Moja łopatka miała zostać wyrzucona, dziś kwitnie jak latarki: wystarczyło nałożyć to na liście i na moich oczach ożyło!
Wiele lat temu pracowałam w restauracji. Od tego czasu wprowadziłem do swojego codziennego życia jedną super skuteczną sztuczkę.
Z kranu resztki piwa wlano do wiadra i po kilku dniach ciocia z kuchni umyła nim liście fikusów i palm, które zaczęły ładnie rosnąć.
Ojciec podlał kwiaty rozcieńczonym piwem i zawsze było widać, które to kwiaty, były ładniejsze, większe i silniejsze.
Kilka lat temu przypomniałem sobie tę sztuczkę, gdy poradził mi znajomy wyrzuć moją łopatkę z którym nie mogłam już sobie poradzić.
Dałem mu ostatnią szansę, przebrnąłem przez to i jestem regularny natarła liście piwem.
Dosłownie ożył na moich oczach. Wcześniej brzydka kiść suszonych liści, a teraz szlachetny kwiat – znów dzięki piwu i pięknym kwiatom.
W zamian nacieram piwem liście wszystkich pomieszczeń, a zwłaszcza storczyki – jest to szczególnie silna pomoc dla storczyków.
Jeśli chcesz, żeby rośliny miały mocniejsze, piękniejsze i większe liście, postaw na piwo.

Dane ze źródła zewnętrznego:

Lemma kfree_big_spec h bs small b :
  heap_ok h bs small -> b ∈ bigblocks h -> page_aligned (pages b) = true ->
  exists h', kfree (pages b) h = Ok h' /\ heap_ok h' (insert_block (bb b) 2 bs) small /\
    bigblocks h ≡ₚ b :: bigblocks h' /\ released h' = (pages b, order b) :: released h /\ supply h' = supply h.
Proof.
  intros [Hi Hh Ha Hf] Hb Hal.
  assert (Hpin : pages_of b ∈ owned h small) by (unfold owned; rewrite !elem_of_app; right; right; by apply list_elem_of_fmap_2).
  destruct (Hf (pages b) (512 * 2 ^ order b) Hpin) as (_ & Hpa & Hpp). pose proof (hi_pos _ _ Hi).
  unfold kfree. destruct (Z.eqb_spec (pages b) 0) as [|_]; [lia|]. rewrite Hal.
  destruct (find_big_some (pages b) (bigblocks h) b Hb eq_refl) as (b' & r & Hfb). rewrite Hfb.
  destruct (find_big_spec _ _ _ _ Hfb) as [Hperm Hpg].
  assert (Ho' : pages_of b' :: record_of b' :: (small ++ (record_of <$> r) ++ (pages_of <$> r)) ≡ₚ owned h small).
  { unfold owned. rewrite Hperm. cbn [fmap list_fmap]. solve_Permutation. }
  assert (Hbb : b' = b).
  { rewrite Hperm in Hb. apply elem_of_cons in Hb as [->|Hb]; [done|]. exfalso.
    apply (apart_perm _ _ (symmetry Ho')) in Ha. unfold pages_of at 1 in Ha.
    assert (Hin : pages_of b ∈ record_of b' :: small ++ (record_of <$> r) ++ (pages_of <$> r)).
    { apply elem_of_cons. right. rewrite !elem_of_app. right. right. by apply list_elem_of_fmap_2. }
    pose proof (apart_elem _ _ _ _ _ Ha Hin). destruct (Hf (pages b') (512 * 2 ^ order b')) as (_ & _ & ?); [|lia].
    rewrite <- Ho'. apply elem_of_cons. by left. }
  subst b'. set (h0 := __slob_free_pages (pages b) (order b) (set_bigblocks r h)).
  assert (Hi0 : heap_inv h0 bs) by by destruct Hi.
  apply (apart_perm _ _ (symmetry Ho')) in Ha. destruct Ha as [_ Ha].
  assert (Hf' : forall d k, (d, k) ∈ record_of b :: owned h0 small -> fits d k (ringl bs) /\ arena + 1 < d /\ 0 < k).
  { intros d k Hin. apply Hf. rewrite <- Ho'. apply elem_of_cons. by right. }
  destruct (slob_free_owned h0 bs (bb b) 2 (owned h0 small) BIGBLOCK_SIZE Hi0 Hf' Ha) as (h' & -> & Hi' & Hr & Hs & Hold); [by left|].
  exists h'. split; [done|]. destruct Hr as [Hbb Hrel]. split_and!; [|by rewrite Hbb|by rewrite Hrel|done].
  assert (Hown : owned h' small = owned h0 small) by (by apply same_rest_owned).
  split; rewrite ?Hown; [done| |by destruct Ha|].
  - intros d k Hin. destruct (Hh _ _ Hin) as [? [nx Hnx]]. split; [done|]. exists nx. rewrite <- Hnx.
    apply (Hold d k). unfold owned. apply elem_of_app. by left.
  - intros d k Hin. destruct (Hf' d k) as (_ & ? & ?); [apply elem_of_cons; by right|]. split_and!; try done. by apply Hold.
Qed.

(** C19: [kmalloc] of 1 to 4079 bytes, and of 4088 bytes up to [2^31 - 1]
    where the power of two of pages that [find_order] chooses is large enough,
    on a heap whose free blocks and blocks in use are disjoint.  It returns.
    A small request gets a block of at least that many bytes (after its
    header) that overlaps no free block and no block in use, with at most one
    new page added to the free blocks and then only if no free block was large
    enough; or NULL, the heap unchanged, and only if no free block is large
    enough and there is no page.  A large request gets [2^order] pages of at
    least that many bytes that overlap no free block and no block in use, and
    is entered, with its order, on the list of page blocks; or NULL, with
    nothing more in use than before, and only if the page allocator does not
    give a page for the record and then the pages.  (For the sizes left out
    [kmalloc] is wrong: see [kmalloc_bad_sizes].) *)
Theorem kmalloc_correct h bs small size :
  heap_ok h bs small ->
  (1 <= size < 4080 -> fresh_page 512 h (ringl bs ++ owned h small) ->
   let u := SLOB_UNITS (size + 8) in
   exists p h', kmalloc size h = Ok (p, h') /\
     (p = 0 /\ heap_ok h' bs small /\ exhausted u h bs \/
      exists bs0 bs', 0 < p /\ size <= 8 * (u - 1) /\ grown u h h' bs bs0 /\ heap_ok h' bs' ((p - 1, u) :: small))) /\
  (4088 <= size < 2 ^ 31 -> size <= PAGE_SIZE * 2 ^ find_order size ->
   fresh_pages (find_order size) h (ringl bs ++ owned h small) ->
   exists p h', kmalloc size h = Ok (p, h') /\
     (p = 0 /\ bigblocks h' = bigblocks h /\ (exists bs0, heap_ok h' bs0 small) /\ (forall x y s, supply h <> Some x :: Some y :: s) \/
      exists b bs', bigblocks h' = b :: bigblocks h /\ pages b = p /\ 0 < p /\ size <= 8 * (pages_of b).2 /\ heap_ok h' bs' small)).
Proof.
  intros Hok. split.
  - intros Hsz Hfr u. destruct (kmalloc_small_spec h bs small size Hok Hsz Hfr) as (p & h' & -> & _ & [?|(bs0 & bs' & ? & ? & ? & ? & _)]);
      exists p, h'; split; [done|by left|done|right]. by exists bs0, bs'.
  - intros Hsz Hsize Hfr. destruct (kmalloc_big_spec h bs small size Hok Hsz Hfr) as (p & h' & -> & [(? & ? & ? & bs0 & _ & ?)|(b & bs' & ? & ? & ? & Ho & ?)]);
      exists p, h'; (split; [done|]); [left; split_and!; [done..|by exists bs0|done]|right]. exists b, bs'. split_and!; try done.
    unfold pages_of. cbn [snd]. rewrite Ho. unfold PAGE_SIZE in Hsize. lia.
Qed.
(* ===== verification/IoBuf.v ===== *)
(** * kern/fs/iobuf.c: transfer buffers

    [io_buf] is the memory of the caller from the first address of the buffer
    on; [io_base] is the position in it the C pointer stands for. *)
From S2P Require Import Prelude.

Definition E_NO_MEM : Z := 4.

Record iobuf := Iobuf { io_buf : list Z; io_base : Z; io_offset : Z; io_len : Z; io_resid : Z }.

Definition iobuf_init (buf : list Z) (len offset : Z) : iobuf := Iobuf buf 0 offset len len.

Definition iobuf_used (iob : iobuf) : Z := u32 (io_len iob - io_resid iob).

Definition iobuf_skip (n : Z) (iob : iobuf) : res iobuf :=
  _ ← kassert (n <=? io_resid iob);
  Ok (Iobuf (io_buf iob) (io_base iob + n) (i32 (io_offset iob + n)) (io_len iob) (io_resid iob - n)).

(** [n] bytes at the base, and the bytes [l] stored there. *)
Definition peek (n : Z) (iob : iobuf) : list Z := take (Z.to_nat n) (drop (Z.to_nat (io_base iob)) (io_buf iob)).
Definition poke (l : list Z) (iob : iobuf) : iobuf :=
  Iobuf (take (Z.to_nat (io_base iob)) (io_buf iob) ++ l ++ drop (Z.to_nat (io_base iob) + length l) (io_buf iob))
    (io_base iob) (io_offset iob) (io_len iob) (io_resid iob).

(** The result, the number of bytes moved, the memory at [data] and the buffer. *)
Definition iobuf_move (data : list Z) (len : Z) (m2b : bool) (iob : iobuf) : res (Z * Z * list Z * iobuf) :=
  let alen := if io_resid iob >? len then len else io_resid iob in
  if alen >? 0 then
    let '(data, iob) :=
      if m2b then (data, poke (take (Z.to_nat alen) data) iob)
      else (peek alen iob ++ drop (Z.to_nat alen) data, iob) in
    iob ← iobuf_skip alen iob;
    Ok (if len - alen =? 0 then 0 else - E_NO_MEM, alen, data, iob)
  else Ok (if len =? 0 then 0 else - E_NO_MEM, alen, data, iob).

Definition iobuf_move_zeros (len : Z) (iob : iobuf) : res (Z * Z * iobuf) :=
  let alen := if io_resid iob >? len then len else io_resid iob in
  if alen >? 0 then
    iob ← iobuf_skip alen (poke (replicate (Z.to_nat alen) 0) iob);
    Ok (if len - alen =? 0 then 0 else - E_NO_MEM, alen, iob)
  else Ok (if len =? 0 then 0 else - E_NO_MEM, alen, iob).

(** The rest of the buffer lies inside the memory. *)
Definition iob_ok (iob : iobuf) : Prop :=
  0 <= io_base iob /\ 0 <= io_resid iob <= io_len iob /\ io_len iob < 2 ^ 32 /\ io_base iob + io_resid iob <= Z.of_nat (length (io_buf iob)).

Lemma iobuf_skip_ok n iob : 0 <= n <= io_resid iob -> 
  iobuf_skip n iob = Ok (Iobuf (io_buf iob) (io_base iob + n) (i32 (io_offset iob + n)) (io_len iob) (io_resid iob - n)).
Proof. intros Hn. unfold iobuf_skip. by rewrite kassert_true by (apply Z.leb_le; lia). Qed.

Lemma peek_length n iob : iob_ok iob -> 0 <= n <= io_resid iob -> Z.of_nat (length (peek n iob)) = n.
Proof. intros (H1 & H2 & _ & H3) Hn. unfold peek. rewrite length_take, length_drop. lia. Qed.

Lemma peek_poke l iob : iob_ok iob -> Z.of_nat (length l) <= io_resid iob -> peek (Z.of_nat (length l)) (poke l iob) = l.
Proof.
  intros (H1 & H2 & _ & H3) Hl. unfold peek, poke. simpl. rewrite drop_app_length' by (rewrite length_take; lia).
  by rewrite Nat2Z.id, take_app_length.
Qed.

Lemma poke_length l iob : iob_ok iob -> Z.of_nat (length l) <= io_resid iob -> length (io_buf (poke l iob)) = length (io_buf iob).
Proof. intros (H1 & H2 & _ & H3) Hl. unfold poke. simpl. rewrite !length_app, length_take, length_drop. lia. Qed.

Lemma move_len a b : (if a >? b then b else a) = Z.min a b.
Proof. rewrite Z.gtb_ltb. zcase; lia. Qed.

(** Where a buffer stands after a transfer of [n] bytes. *)
Definition moved (n : Z) (iob : iobuf) : iobuf :=
  Iobuf (io_buf iob) (io_base iob + n) (i32 (io_offset iob + n)) (io_len iob) (io_resid iob - n).

Lemma moved_ok n iob : iob_ok iob -> 0 <= n <= io_resid iob -> iob_ok (moved n iob).
Proof. unfold iob_ok, moved. simpl. lia. Qed.

(** A move is cut at the room that is left and then reports -E_NO_MEM. *)
Lemma iobuf_move_in data iob n :
  n = Z.min (io_resid iob) (Z.of_nat (length data)) -> 0 < n ->
  iobuf_move data (Z.of_nat (length data)) true iob =
    Ok (if Z.of_nat (length data) <=? io_resid iob then 0 else - E_NO_MEM, n, data, moved n (poke (take (Z.to_nat n) data) iob)).
Proof.
  intros Hn Hp. unfold iobuf_move. rewrite move_len, <- Hn, Z.gtb_ltb, (proj2 (Z.ltb_lt 0 n)) by done.
  rewrite iobuf_skip_ok by (simpl; lia). cbn [mbind res_bind]. repeat f_equal.
  destruct (Z.eqb_spec (Z.of_nat (length data) - n) 0); destruct (Z.leb_spec (Z.of_nat (length data)) (io_resid iob)); lia || done.
Qed.

Lemma iobuf_move_out data iob n :
  n = Z.min (io_resid iob) (Z.of_nat (length data)) -> 0 < n ->
  iobuf_move data (Z.of_nat (length data)) false iob =
    Ok (if Z.of_nat (length data) <=? io_resid iob then 0 else - E_NO_MEM, n, peek n iob ++ drop (Z.to_nat n) data, moved n iob).
Proof.
  intros Hn Hp. unfold iobuf_move. rewrite move_len, <- Hn, Z.gtb_ltb, (proj2 (Z.ltb_lt 0 n)) by done.
  rewrite iobuf_skip_ok by (simpl; lia). cbn [mbind res_bind]. repeat f_equal.
  destruct (Z.eqb_spec (Z.of_nat (length data) - n) 0); destruct (Z.leb_spec (Z.of_nat (length data)) (io_resid iob)); lia || done.
Qed.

Nie wiem jak to działa, ale lata doświadczenia mówią same za siebie!
Jest także cudowny dla storczyków!
Wskazówka od Lucky’ego S.
Chcę podzielić się swoim doświadczeniem ze storczykiem, który dostałem w prezencie w zeszłym roku i kwitł przez około 4 miesiące – coś niesamowitego, wszyscy przyszli go podziwiać.
Ale kiedy kwiaty nagle opadły, orchidea zaczęła wyglądać naprawdę okropnie, więc przyciąłem ją i postępowałem zgodnie z zaleceniami ogrodników, ale nic.
Raz się pogubiłem w dyskusji na temat porada.sk i tam pewna pani opisywała swoje doświadczenie związane z przejęciem storczyka i dodawaniem zdjęcie PRZED na którym stała dokładnie ta sama biedna roślina, którą miałem w domu.
Pomarszczone liście i brak śladów nowych kwiatów nawet po kilku miesiącach.
Skorzystałam więc z jej rady (chyba miała na imię Ivanka, ale nie jestem pewna) i orchidea naprawdę ożyła.
Potrzebujemy:
Nierozcieńczone piwo
Wacik
Zbliżać się:
Z piwa, które właśnie otworzył mój mąż, przelałam je do małej miseczki, namoczyłam w nim wacik i po prostu przesunęłam storczyki po liściach – delikatnie myjąc powierzchnię.
Nie robiłam tego codziennie (mniej więcej co 2-3 dni), dopiero gdy mężczyzna miał w ręku piwo, od razu przypomniała mi się moja orchidea.
Po około dwóch tygodniach naprawdę zaczęła kiełkować, miała jędrne liście i znacznie ładniejszy kolor.
Po pewnym czasie wypuściły mi nowe pąki i teraz kwitnie już drugi miesiąc i jest przepięknie.
Wciąż nacieram liście piwem, Polecam – piwo ma cukier i witaminy B i D, które działają jak stymulator życia dla storczyka.